The piece had been finished and accepted at the Theatre Francais since the end of 1781, but the police-censors had refused permission to bring it out. Beaumarchais gave readings of it; the court itself was amused to see itself attacked, caricatured, turned into ridicule; the friends of Madame de Polignac reckoned among the most ardent admirers of the Manage de Figaro. The king desired to become acquainted with the piece. He had it read by Madame de Campan, lady of the chamber to the queen, and very much in her confidence. The taste and the principles of Louis XVI. were equally shocked. “Perpetually Italian concetti!” he exclaimed. When the reading was over: “It is detestable,” said the king; “it shall never be played; the Bastille would have to be destroyed to make the production of this play anything but a dangerous inconsistency. This fellow jeers at all that should be respected in a government.”
Louis XVI. had correctly criticised the tendencies as well as the effects of a production sparkling with wit, biting, insolent, licentious; but he had relied too much upon his persistency in his opinions and his personal resolves. Beaumarchais was more headstrong than the king; the readings continued. The hereditary grand-duke of Russia, afterwards Paul I., happening to be at Paris in 1782, under the name of Count North, no better diversion could be thought of for him than a reading of the Manage de Figaro. Grimm undertook to obtain Beaumarchais’ consent. “As,” says Madame de Oberkirsch, who was present at the reading,—as the mangy (chafouin) looks of M. de la Harpe had disappointed me, so the fine face, open, clever, somewhat bold, perhaps, of M. de Beaumarchais bewitched me. I was found fault with for it. I was told he was a good-for-naught. I do not deny it, it is possible; but he has prodigious wit, courage enough for anything, a strong will which nothing can stop, and these are great qualities.”

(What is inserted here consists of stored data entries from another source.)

(* ===== verification/QrProps.v ===== *)
(** [encodeQr]'s symbols are right: the reader of [QrRead] gets the text back, at every length that
    fits, both levels and all masks; the mask chosen by itself is the one of least penalty. *)
From stdpp Require Import list_numbers.
From Stdlib Require Import FunctionalExtensionality.
From S2P Require Import Prelude Qr QrField QrRead QrFacts.
#[local] Open Scope Z_scope.

(** * Drawing function patterns *)

Definition draw (l : list (Z * Z * bool)) (g : Grid) : Grid := fold_left (fun g '(x, y, v) => setFn g x y v) l g.
(** What a list of modules drawn in turn leaves at a place. *)
Definition drawn (l : list (Z * Z * bool)) (y x : Z) : option bool :=
  fold_left (fun o '(px, py, v) => if (y =? py) && (x =? px) then Some v else o) l None.
Lemma draw_snoc l x y v g : draw (l ++ [(x, y, v)]) g = setFn (draw l g) x y v.
Proof. unfold draw. by rewrite fold_left_app. Qed.
Lemma drawn_snoc l px py v y x : drawn (l ++ [(px, py, v)]) y x = if (y =? py) && (x =? px) then Some v else drawn l y x.
Proof. unfold drawn. by rewrite fold_left_app. Qed.
Lemma draw_modules l g y x : modules (draw l g) y x = default (modules g y x) (drawn l y x).
Proof.
  induction l as [|[[px py] v] l IH] using rev_ind; [done|]. rewrite draw_snoc, drawn_snoc. cbn [setFn modules]. unfold write.
  destruct ((y =? py) && (x =? px)); [done|exact IH].
Qed.
Lemma draw_isFn l g y x : isFn (draw l g) y x = isFn g y x || match drawn l y x with Some _ => true | None => false end.
Proof.
  induction l as [|[[px py] v] l IH] using rev_ind; [by rewrite orb_false_r|]. rewrite draw_snoc, drawn_snoc. cbn [setFn isFn]. unfold write.
  destruct ((y =? py) && (x =? px)); [by rewrite orb_true_r|exact IH].
Qed.
Lemma drawn_Some l y x v : drawn l y x = Some v -> (x, y) ∈ l.*1.
Proof.
  induction l as [|[[px py] w] l IH] using rev_ind; [done|]. rewrite drawn_snoc, fmap_app. intros H. apply elem_of_app.
  destruct ((y =? py) && (x =? px)) eqn:E; [|left; by apply IH]. right. apply andb_true_iff in E as [->%Z.eqb_eq ->%Z.eqb_eq]. by left.
Qed.
Lemma drawn_None l y x : drawn l y x = None -> (x, y) ∉ l.*1.
Proof.
  induction l as [|[[px py] w] l IH] using rev_ind; [by intros _ ?%elem_of_nil|]. rewrite drawn_snoc, fmap_app.
  destruct ((y =? py) && (x =? px)) eqn:E; [done|]. intros H [Hl|Hl]%elem_of_app; [by apply IH in H|].
  apply list_elem_of_singleton in Hl. simplify_eq/=. by rewrite !Z.eqb_refl in E.
Qed.

Definition format_bits (ecl : Ecl) (m : Z) : list bool := (Z.testbit (formatBits ecl m)) <$> (seqZ 0 15 ++ seqZ 0 15).
Definition format_list (size : Z) (ecl : Ecl) (m : Z) : list (Z * Z * bool) := zip (format_places size) (format_bits ecl m ++ [true]).
Lemma drawFormat_draw size ecl m g : drawFormat size ecl m g = draw (format_list size ecl m) g.
Proof. reflexivity. Qed.
Lemma format_list_places size ecl m : (format_list size ecl m).*1 = format_places size.
Proof. reflexivity. Qed.
#[global] Opaque formatBits.

(** * The trial of the masks *)

Section trial.
Context (size : Z) (ecl : Ecl) (u : Grid).
(** The format area is all function patterns. *)
Context (Hformat : forall x y, (x, y) ∈ format_places size -> isFn u y x = true).

(** As [u], but for the bits in the format area. *)
Definition like (g : Grid) : Prop := forall y x, isFn g y x = isFn u y x /\ ((x, y) ∉ format_places size -> modules g y x = modules u y x).
Lemma like_refl : like u.
Proof. by intros y x. Qed.
(** ** Stop *)

Definition starts (e : Event) : bool := match e with Start | Retry _ _ | PhaseChanged _ => true | _ => false end.
(** Events after a Stop: nothing starts the queue once its loop is over, and the app runs on. *)
Fixpoint held (es : list Event) (s s' : Store) : Prop :=
  match es with
  | [] => s' = s
  | e :: es => e <> Restart /\ (starts e = true -> running s = true) /\ exists s1, exec e s = Some s1 /\ held es s1 s'
  end.
Definition stopping (s0 s : Store) : Prop := stopRequested s = true /\ builds (calls s) = builds (calls s0).
Lemma set_items_stopping s0 l s : stopping s0 s -> stopping s0 (set_items l s).
Proof. pose proof (rest_set_items l s) as H. unfold rest in H. injection H as _ _ _ _ E1 _ _ E2 _. unfold stopping. by rewrite E1, E2. Qed.
Lemma set_items_running l s : running (set_items l s) = running s.
Proof. pose proof (rest_set_items l s) as H. unfold rest in H. by injection H. Qed.
Lemma start_stopping s0 s : stopping s0 s -> running s = true -> stopping s0 (start s).
Proof. intros Hs Hr. unfold start. cbv zeta. destruct (runner _); [|done]. change (running (s <| armed := false |>)) with (running s). by rewrite Hr. Qed.
Lemma round_stopping s0 r0 s : stopping s0 s -> stopping s0 (next_round r0 s) /\ running (next_round r0 s) = false.
Proof. intros Hs. unfold next_round. destruct Hs as [Hs Hb]. rewrite Hs. by split. Qed.
Lemma take_stopping s0 r0 s : stopping s0 s -> stopping s0 (take_next r0 s) /\ running (take_next r0 s) = false.
Proof. intros Hs. unfold take_next. destruct Hs as [Hs Hb]. rewrite Hs. by split. Qed.
Lemma built_stopping s0 next r s : stopping s0 s -> stopping s0 (built next r s).
Proof.
  intros Hs. rewrite built_eq. cbv zeta.
  pose proof (set_items_stopping s0 (edit (id next) (outcome next r) (items s)) s Hs) as [H1 H2].
  change (set_items _ s) with (patch (id next) (outcome next r) s) in H1, H2.
  split; simpl; [done|]. by rewrite builds_app, builds_hands, app_nil_r.
Qed.
Lemma exec_stopping s0 e s s' : stopping s0 s -> e <> Restart -> (starts e = true -> running s = true) ->
  exec e s = Some s' -> stopping s0 s' /\
  (match e with BuildAnswers _ _ | ReadyAnswers _ _ => running s' = false | _ => True end).
Proof.
  intros Hs He Hst Hx. destruct e; simpl in Hx; try (injection Hx as <-); (split; [|done]) || idtac.
  - unfold add. case_match; [done|]. by apply set_items_stopping.
  - unfold update. repeat case_match; try done. by apply set_items_stopping.
  - unfold remove. case_match; [done|]. by apply set_items_stopping.
  - unfold move. repeat case_match; try done; by apply set_items_stopping.
  - unfold retryWithPassword. repeat case_match; try done. apply start_stopping; [by apply set_items_stopping|].
    unfold patch. rewrite set_items_running. by apply Hst.
  - apply start_stopping; [done|by apply Hst].
  - by destruct Hs.
  - by destruct Hs.
  - by apply set_items_stopping.
  - unfold startAfterBuild. by repeat case_match.
  - unfold pipelinePhaseChanged. repeat case_match; try done. apply start_stopping; [done|by apply Hst].
  - done.
  - destruct (loops s !! k) as [[r0|]|]; [|done..]. injection Hx as <-. destruct ok; [by apply take_stopping|done].
  - destruct (loops s !! k) as [[|r0 next]|]; [done| |done]. injection Hx as <-. apply round_stopping. by apply built_stopping.
  - destruct (handOffs s !! k) as [[next pkg]|]; [|done]. injection Hx as <-. rewrite handed_off_eq. by apply set_items_stopping.
  - done.
Qed.
(** After Stop no further build begins, whatever is added, changed, retried or answered and even if
    Start is pressed while the running build goes on; and the running build's end (or this computer
    becoming free) ends the loop. *)
Theorem stop_holds_the_rest es s s' : held es (stop s) s' ->
  builds (calls s') = builds (calls s) /\
  forall e s'', exec e s' = Some s'' -> (match e with BuildAnswers _ _ | ReadyAnswers _ _ => True | _ => False end) ->
    running s'' = false /\ builds (calls s'') = builds (calls s).
Proof.
  intros H. assert (stopping s s') as Hs.
  { assert (stopping s (stop s)) as H0 by done. revert H H0. generalize (stop s).
    induction es as [|e es IH]; intros s1; simpl; [by intros ->|]. intros (He & Hst & s2 & Hx & Hh) H1.
    apply (IH _ Hh). by eapply exec_stopping. }
  split; [apply Hs|]. intros e s'' Hx He. destruct (exec_stopping s e s' s'' Hs) as [[_ H1] H2]; [by destruct e|by destruct e|done|].
  by destruct e.
Qed.

(** A restart at any moment of any run brings the queue back as it was: the same games in the same
    order and with the same choices; the one that was converting waits again, one that was installing is
    the console queue's, and only the passwords are gone. *)
Theorem restart_resumes old s : run old s -> writable s = true ->
  exists s', exec Restart s = Some s' /\ loops s' = [] /\ running s' = false /\ items s' = (fun i =>
    (set_password None i) <| status := match status i with SRunning => SPending | SInstalling => SHanded | t => t end |>) <$> items s.
Proof.
  intros Hr Hw. exists (load (stored s) (writable s)). split_and!; [done..|].
  destruct (run_WF _ _ Hr) as [_ _ _ Hsaved]. simpl. rewrite (Hsaved Hw). apply list_fmap_ext. intros k i _.
  unfold restored, hydrate_item. by destruct i as [g n [] p e].
Qed.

Beaumarchais took advantage of the success of the reading to boldly ask the keeper of the seals for permission to play the piece; he was supported by public curiosity, and by the unreflecting enthusiasm of a court anxious to amuse itself; the game appeared to have been won, the day for its representation, at the Menus-Plaisirs Theatre, was fixed, an interdiction on the part of the king only excited the ill-humor and intensified the desires of the public. “This prohibition appeared to be an attack upon liberty in general,” says Madame Campan. “The disappointment of all hopes excited discontent to such a degree, that the words oppression and tyranny were never uttered, in the days preceding the fall of the throne, with more passion and vehemence.” Two months later, the whole court was present at the representation of the Mariage de Figaro, given at the house of M. de Vandreuil, an intimate friend of the Duchess of Polignac, on his stage at Gennevilliers. “You will see that Beaumarchais will have more influence than the keeper of the seals,” Louis XVI. had said, himself foreseeing his own defeat. The Mariage de Figaro was played at the Theatre Francais on the 27th of April, 1784.